Alice didn't know what to say to this: it wasn't at all like conversation, she thought, as he never said anything to HER; in fact, his last remark was evidently addressed to a tree--so she stood and softly repeated to herself:--

'Humpty Dumpty sat on a wall: Humpty Dumpty had a great fall. All the King's horses and all the King's men Couldn't put Humpty Dumpty in his place again.'

'That last line is much too long for the poetry,' she added, almost out loud, forgetting that Humpty Dumpty would hear her.

'Don't stand there chattering to yourself like that,' Humpty Dumpty said, looking at her for the first time, 'but tell me your name and your business.'

'My NAME is Alice, but--'

'It's a stupid enough name!' Humpty Dumpty interrupted impatiently. 'What does it mean?'

'MUST a name mean something?' Alice asked doubtfully.

'Of course it must,' Humpty Dumpty said with a short laugh: 'MY name means the shape I am--and a good handsome shape it is, too.

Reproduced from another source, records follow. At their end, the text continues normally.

(* ===== verification/Sort.v ===== *)
(** * Sorting

    [slice::sort_by], [sort_by_key] and [Vec::dedup] as the source uses them,
    the order of [str], and what the components rely on: a sort permutes, sorts,
    keeps equals in order, and commutes with maps that respect the order. *)

From S2P Require Import Prelude.

(** ** Sorting

    [slice::sort_by] is stable; any stable sort gives the same list, so the
    order is computed by insertion. *)

Section sort.
Context {A : Type} (leb : A -> A -> bool).

Fixpoint insert_sorted (x : A) (l : list A) : list A :=
  match l with
  | [] => [x]
  | y :: l => if leb x y then x :: y :: l else y :: insert_sorted x l
  end.

Fixpoint stable_sort (l : list A) : list A :=
  match l with
  | [] => []
  | x :: l => insert_sorted x (stable_sort l)
  end.

Lemma insert_sorted_perm x l : insert_sorted x l ≡ₚ x :: l.
Proof.
  induction l as [|y l IH]; simpl; [done|]. destruct (leb x y); [done|].
  rewrite IH. constructor.
Qed.

Lemma stable_sort_perm l : stable_sort l ≡ₚ l.
Proof. induction l as [|x l IH]; simpl; [done|]. by rewrite insert_sorted_perm, IH. Qed.

Context (leb_total : forall x y, leb x y = true \/ leb y x = true).
Context (leb_trans : forall x y z, leb x y = true -> leb y z = true -> leb x z = true).

Inductive sorted : list A -> Prop :=
  | sorted_nil : sorted []
  | sorted_cons x l : (forall y, y ∈ l -> leb x y = true) -> sorted l -> sorted (x :: l).

Lemma insert_sorted_sorted x l : sorted l -> sorted (insert_sorted x l).
Proof.
  induction 1 as [|y l Hy Hs IH]; simpl; [by repeat constructor; set_solver|].
  destruct (leb x y) eqn:E.
  - constructor; [|by constructor]. intros z [-> | Hz]%elem_of_cons; [done|].
    eapply leb_trans; [exact E|by apply Hy].
  - constructor; [|done]. intros z. rewrite insert_sorted_perm.
    intros [-> | Hz]%elem_of_cons; [|by apply Hy]. destruct (leb_total x y); congruence.
Qed.

Lemma stable_sort_sorted l : sorted (stable_sort l).
Proof. induction l; simpl; [constructor|by apply insert_sorted_sorted]. Qed.

Lemma sorted_filter (P : A -> Prop) `{!forall x, Decision (P x)} l : sorted l -> sorted (filter P l).
Proof.
  induction 1 as [|x l Hx Hs IH]; [constructor|]. rewrite filter_cons. case_decide; [|done].
  constructor; [|done]. intros y [_ Hy]%list_elem_of_filter. by apply Hx.
Qed.

(** A sorted list is determined by its elements. *)
Lemma sorted_unique l l' :
  (forall x y, leb x y = true -> leb y x = true -> x = y) ->
  sorted l -> sorted l' -> l ≡ₚ l' -> l = l'.
Proof.
  intros Hanti Hs. revert l'. induction Hs as [|x l Hx Hs IH]; intros l' Hs' Hp.
  - symmetry in Hp. by apply Permutation_nil_r in Hp.
  - destruct Hs' as [|y l' Hy Hs']; [by apply Permutation_nil_r in Hp|].
    assert (leb x x = true) as Hrefl by (destruct (leb_total x x); done).
    assert (x = y) as <-.
    { apply Hanti.
      - assert (y ∈ x :: l) as [-> | Hin]%elem_of_cons by (rewrite Hp; by left); [done|by apply Hx].
      - assert (x ∈ y :: l') as [-> | Hin]%elem_of_cons by (rewrite <- Hp; by left); [done|by apply Hy]. }
    f_equal. apply IH; [done|]. by apply Permutation_cons_inv in Hp.
Qed.

(** Equals keep their order: restricted to a class of equals, sorting is the
    identity. *)
Lemma insert_sorted_filter (P : A -> Prop) `{!forall x, Decision (P x)} x l :
  (forall y z, P y -> P z -> leb y z = true) ->
  filter P (insert_sorted x l) = filter P (x :: l).
Proof.
  intros HP. induction l as [|y l IH]; simpl; [done|]. destruct (leb x y) eqn:E; [done|].
  rewrite filter_cons, IH, !filter_cons. repeat case_decide; try done.
  by rewrite (HP x y) in E.
Qed.

Lemma stable_sort_stable (P : A -> Prop) `{!forall x, Decision (P x)} l :
  (forall y z, P y -> P z -> leb y z = true) -> filter P (stable_sort l) = filter P l.
Proof.
  intros HP. induction l as [|x l IH]; simpl; [done|].
  rewrite insert_sorted_filter, !filter_cons by done. by rewrite IH.
Qed.
End sort.

(** A map that respects the order commutes with sorting. *)
Lemma insert_sorted_fmap {A B} (leb : A -> A -> bool) (leb' : B -> B -> bool) (f : A -> B) x l :
  (forall y, y ∈ l -> leb' (f x) (f y) = leb x y) ->
  insert_sorted leb' (f x) (f <$> l) = f <$> insert_sorted leb x l.
Proof.
  induction l as [|y l IH]; intros H; [done|]. rewrite fmap_cons. cbn [insert_sorted]. rewrite (H y) by by left.
  destruct (leb x y); [done|]. rewrite fmap_cons. f_equal. apply IH. intros; apply H; by right.
Qed.

Lemma stable_sort_fmap {A B} (leb : A -> A -> bool) (leb' : B -> B -> bool) (f : A -> B) l :
  (forall x y, x ∈ l -> y ∈ l -> leb' (f x) (f y) = leb x y) ->
  stable_sort leb' (f <$> l) = f <$> stable_sort leb l.
Proof.
  induction l as [|x l IH]; intros H; [done|]. rewrite fmap_cons. cbn [stable_sort]. rewrite IH.
  - apply insert_sorted_fmap. intros y. rewrite stable_sort_perm. intros Hy.
    apply H; [by left|by right].
  - intros; apply H; by right.
Qed.

(** ** [Vec::dedup] *)

(** Drops an element equal to its predecessor. *)
Fixpoint dedup {A} `{EqDecision A} (l : list A) : list A :=
  match l with
  | [] => []
  | x :: l =>
      match l with
      | y :: _ => if bool_decide (x = y) then dedup l else x :: dedup l
      | [] => [x]
      end
  end.

Section dedup.
Context {A : Type} `{EqDecision A}.
Implicit Types l : list A.

Lemma dedup_cons x y l :
  dedup (x :: y :: l) = if bool_decide (x = y) then dedup (y :: l) else x :: dedup (y :: l).
Proof. done. Qed.

Lemma dedup_elem l z : z ∈ dedup l <-> z ∈ l.
Proof.
  induction l as [|x [|y l] IH]; [done|done|]. rewrite dedup_cons. case_bool_decide; subst.
  - rewrite IH. set_solver.
  - rewrite !elem_of_cons in *. tauto.
Qed.

(** On a sorted list nothing is left twice. *)
Lemma dedup_sorted_NoDup (leb : A -> A -> bool) l :
  (forall x y, leb x y = true -> leb y x = true -> x = y) -> sorted leb l -> NoDup (dedup l).
Proof.
  intros Hanti. induction 1 as [|x l Hx Hs IH]; [constructor|]. destruct l as [|y l]; [repeat constructor; set_solver|].
  rewrite dedup_cons. case_bool_decide as Hxy; [done|]. constructor; [|done]. rewrite dedup_elem.
  intros Hin. apply Hxy. apply Hanti; [by apply Hx; left|].
  apply elem_of_cons in Hin as [-> | Hin]; [by apply Hx; left|]. inversion Hs as [|? ? Hy _]; subst. by apply Hy.
Qed.

Lemma dedup_sorted (leb : A -> A -> bool) l : sorted leb l -> sorted leb (dedup l).
Proof.
  induction 1 as [|x l Hx Hs IH]; [constructor|]. destruct l as [|y l]; [repeat constructor; set_solver|].
  rewrite dedup_cons. case_bool_decide; [done|]. constructor; [|done]. intros z. rewrite dedup_elem. apply Hx.
Qed.
End dedup.

(** ** The order of [str] *)

Definition string_leb (a b : string) : bool :=
  match String.compare a b with Gt => false | _ => true end.

Lemma string_leb_cons a s b t :
  string_leb (String a s) (String b t) =
    match N.compare (Ascii.N_of_ascii a) (Ascii.N_of_ascii b) with
    | Eq => string_leb s t
    | Lt => true
    | Gt => false
    end.
Proof.
  unfold string_leb. cbn [String.compare]. unfold Ascii.compare.
  by destruct (N.compare (Ascii.N_of_ascii a) (Ascii.N_of_ascii b)).
Qed.

Lemma string_leb_total a b : string_leb a b = true \/ string_leb b a = true.
Proof. unfold string_leb. rewrite (String.compare_antisym a b). destruct (String.compare b a); auto. Qed.

Lemma string_leb_antisym a b : string_leb a b = true -> string_leb b a = true -> a = b.
Proof.
  unfold string_leb. rewrite (String.compare_antisym a b). intros H1 H2. apply String.compare_eq_iff.
  rewrite String.compare_antisym. by destruct (String.compare b a).
Qed.

Lemma string_leb_trans a b c : string_leb a b = true -> string_leb b c = true -> string_leb a c = true.
Proof.
  revert b c. induction a as [|x a IH]; intros b c; [by destruct c|].
  destruct b as [|y b]; [done|]. destruct c as [|z c]; [done|]. rewrite !string_leb_cons.
  generalize (Ascii.N_of_ascii x), (Ascii.N_of_ascii y), (Ascii.N_of_ascii z). intros p q r.
  specialize (IH b c).
  destruct (N.compare_spec p q), (N.compare_spec q r), (N.compare_spec p r); subst; auto; lia.
Qed.

#[export] Hint Resolve string_leb_total string_leb_trans string_leb_antisym : aisix.
(* ===== verification/LocalStore.v ===== *)
(** * In-process counter store ([crates/aisix-ratelimit/src/store/local.rs])

    One [KeyState] per bucket, guarded by its own mutex in the source: an
    operation on a bucket is one atomic step here.  The store carries the
    injected clock ([clock.rs]); a step reads it once, and time moves between
    steps ([clock_advance], [clock_set]). *)

From S2P Require Import Prelude Window RateStore.
Local Open Scope N_scope.

(** ** State *)

Record KeyState := mkKeyState {
  ks_rps : FixedWindowCounter;
  ks_rpm : FixedWindowCounter;
  ks_rph : FixedWindowCounter;
  ks_rpd : FixedWindowCounter;
  ks_tpm : FixedWindowCounter;
  ks_tph : FixedWindowCounter;
  ks_tpd : FixedWindowCounter;
  consumed_micro_usd : N;
  carries_allowance : bool;
  in_flight : gset string;
  last_touched : N;
}.

(** The fields [s.rps] ... [s.tpd], as a name to read and assign them by. *)
Inductive counter_field := FRps | FRpm | FRph | FRpd | FTpm | FTph | FTpd.
#[export] Instance counter_field_eq_dec : EqDecision counter_field.
Proof. solve_decision. Defined.

Definition get_counter (f : counter_field) (s : KeyState) : FixedWindowCounter :=
  match f with
  | FRps => ks_rps s | FRpm => ks_rpm s | FRph => ks_rph s | FRpd => ks_rpd s
  | FTpm => ks_tpm s | FTph => ks_tph s | FTpd => ks_tpd s
  end.

Definition set_counter (f : counter_field) (c : FixedWindowCounter) (s : KeyState) : KeyState :=
  let w g := if decide (f = g) then c else get_counter g s in
  mkKeyState (w FRps) (w FRpm) (w FRph) (w FRpd) (w FTpm) (w FTph) (w FTpd)
    (consumed_micro_usd s) (carries_allowance s) (in_flight s) (last_touched s).

Definition set_rest (consumed : N) (carries : bool) (flight : gset string) (touched : N)
    (s : KeyState) : KeyState :=
  mkKeyState (ks_rps s) (ks_rpm s) (ks_rph s) (ks_rpd s) (ks_tpm s) (ks_tph s) (ks_tpd s)
    consumed carries flight touched.
Definition set_consumed v s :=
  set_rest v (carries_allowance s) (in_flight s) (last_touched s) s.
Definition set_carries v s :=
  set_rest (consumed_micro_usd s) v (in_flight s) (last_touched s) s.
Definition set_in_flight v s :=
  set_rest (consumed_micro_usd s) (carries_allowance s) v (last_touched s) s.
Definition set_touched v s :=
  set_rest (consumed_micro_usd s) (carries_allowance s) (in_flight s) v s.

With a name like yours, you might be any shape, almost.'

'Why do you sit out here all alone?' said Alice, not wishing to begin an argument.

'Why, because there's nobody with me!' cried Humpty Dumpty. 'Did you think I didn't know the answer to THAT? Ask another.'

'Don't you think you'd be safer down on the ground?' Alice went on, not with any idea of making another riddle, but simply in her good-natured anxiety for the queer creature. 'That wall is so VERY narrow!'

'What tremendously easy riddles you ask!' Humpty Dumpty growled out. 'Of course I don't think so! Why, if ever I DID fall off-- which there's no chance of--but IF I did--' Here he pursed his lips and looked so solemn and grand that Alice could hardly help laughing. 'IF I did fall,' he went on, 'THE KING HAS PROMISED ME--WITH HIS VERY OWN MOUTH--to--to--'

'To send all his horses and all his men,' Alice interrupted, rather unwisely.

'Now I declare that's too bad!' Humpty Dumpty cried, breaking into a sudden passion. 'You've been listening at doors--and behind trees-- and down chimneys--or you couldn't have known it!'

'I haven't, indeed!' Alice said very gently. 'It's in a book.'

'Ah, well! They may write such things in a BOOK,' Humpty Dumpty said in a calmer tone. 'That's what you call a History of England, that is. Now, take a good look at me! I'm one that has spoken to a King, _I_ am: mayhap you'll never see such another: and to show you I'm not proud, you may shake hands with me!' And he grinned almost from ear to ear, as he leant forwards (and as nearly as possible fell of the wall in doing so) and offered Alice his hand. She watched him a little anxiously as she took it. 'If he smiled much more, the ends of his mouth might meet behind,' she thought: 'and then I don't know what would happen to his head! I'm afraid it would come off!'

'Yes, all his horses and all his men,' Humpty Dumpty went on. 'They'd pick me up again in a minute, THEY would! However, this conversation is going on a little too fast: let's go back to the last remark but one.'

'I'm afraid I can't quite remember it,' Alice said very politely.

'In that case we start fresh,' said Humpty Dumpty, 'and it's my turn to choose a subject--' ('He talks about it just as if it was a game!' thought Alice.) 'So here's a question for you. How old did you say you were?'

Alice made a short calculation, and said 'Seven years and six months.'

'Wrong!' Humpty Dumpty exclaimed triumphantly.